# [Task prompt]
Please repeat, from the entries that follow, the lines from the one containing "The scripts under" through the one containing "- A [dict] keyed" exactly, adding nothing.

# [Recorded information]
(** * Benchmark-log analysis scripts (rsx207-wasm-bench): shallow embedding

    The scripts under [scripts/] parse benchmark logs with regular
    expressions, aggregate the samples with Python's [statistics] module and
    print summaries.  This development embeds the functions the
    specification talks about and proves, or refutes, its statements.

    Conventions of the embedding.
    - A Python [float] is modelled by an exact rational [Q]; float equality
      is [Qeq] ([==]).  The one irrational operation, the square root taken
      by [statistics.stdev], is kept symbolic ([PyRoot]).
    - A raised exception is a value of [result]; [print] appends to an
      output log of [line]s, an f-string being the list of its fragments.
    - A [dict] keyed by strings or integers whose iteration order does not
      matter is a [gmap]; one that is iterated in insertion order is an
      association list. *)

From stdpp Require Import gmap strings list sorting.
From Stdlib Require Import Ascii QArith Lqa.

#[local] Open Scope Q_scope.

(** ** Python runtime *)

Module Py.

(** The exceptions the embedded code can raise. *)
Inductive exn : Type :=
| StatisticsError
| ZeroDivisionError
| ValueError
| KeyError
| IndexError
| SystemExit (code : Z).

Inductive result (A : Type) : Type :=
| Ok (a : A)
| Raise (e : exn).
Arguments Ok {A} a.
Arguments Raise {A} e.

#[global] Instance result_ret : MRet result := @Ok.
#[global] Instance result_bind : MBind result :=
  λ A B f m, match m with Ok a => f a | Raise e => Raise e end.
#[global] Instance result_fmap : FMap result :=
  λ A B f m, match m with Ok a => Ok (f a) | Raise e => Raise e end.

Definition is_Ok {A} (r : result A) : Prop := ∃ a, r = Ok a.

(** Values stored in the statistics dictionaries.  [PyRoot q] is the float
    [sqrt q], with the radicand kept exact. *)
Inductive pyval : Type :=
| PyInt (z : Z)
| PyFloat (q : Q)
| PyRoot (q : Q).

#[global] Instance Qle_dec : RelDecision Qle.
Proof.
  intros x y. destruct (Qlt_le_dec y x) as [H|H]; [right|left].
  - by apply Qlt_not_le.
  - exact H.
Defined.

#[global] Instance Qlt_dec : RelDecision Qlt.
Proof.
  intros x y. destruct (Qlt_le_dec x y) as [H|H]; [left|right].
  - exact H.
  - by apply Qle_not_lt.
Defined.

#[global] Instance Qeq_dec' : RelDecision Qeq := Qeq_dec.

(** [len(l)] as a float operand. *)
Definition flen {A} (l : list A) : Q := inject_Z (Z.of_nat (length l)).

(** [x / y] on floats. *)
Definition truediv (x y : Q) : result Q :=
  if decide (y == 0) then Raise ZeroDivisionError else Ok (x / y).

# [Answer space]
    The scripts under [scripts/] parse benchmark logs with regular
    expressions, aggregate the samples with Python's [statistics] module and
    print summaries.  This development embeds the functions the
    specification talks about and proves, or refutes, its statements.

    Conventions of the embedding.
    - A Python [float] is modelled by an exact rational [Q]; float equality
      is [Qeq] ([==]).  The one irrational operation, the square root taken
      by [statistics.stdev], is kept symbolic ([PyRoot]).
    - A raised exception is a value of [result]; [print] appends to an
      output log of [line]s, an f-string being the list of its fragments.
    - A [dict] keyed by strings or integers whose iteration order does not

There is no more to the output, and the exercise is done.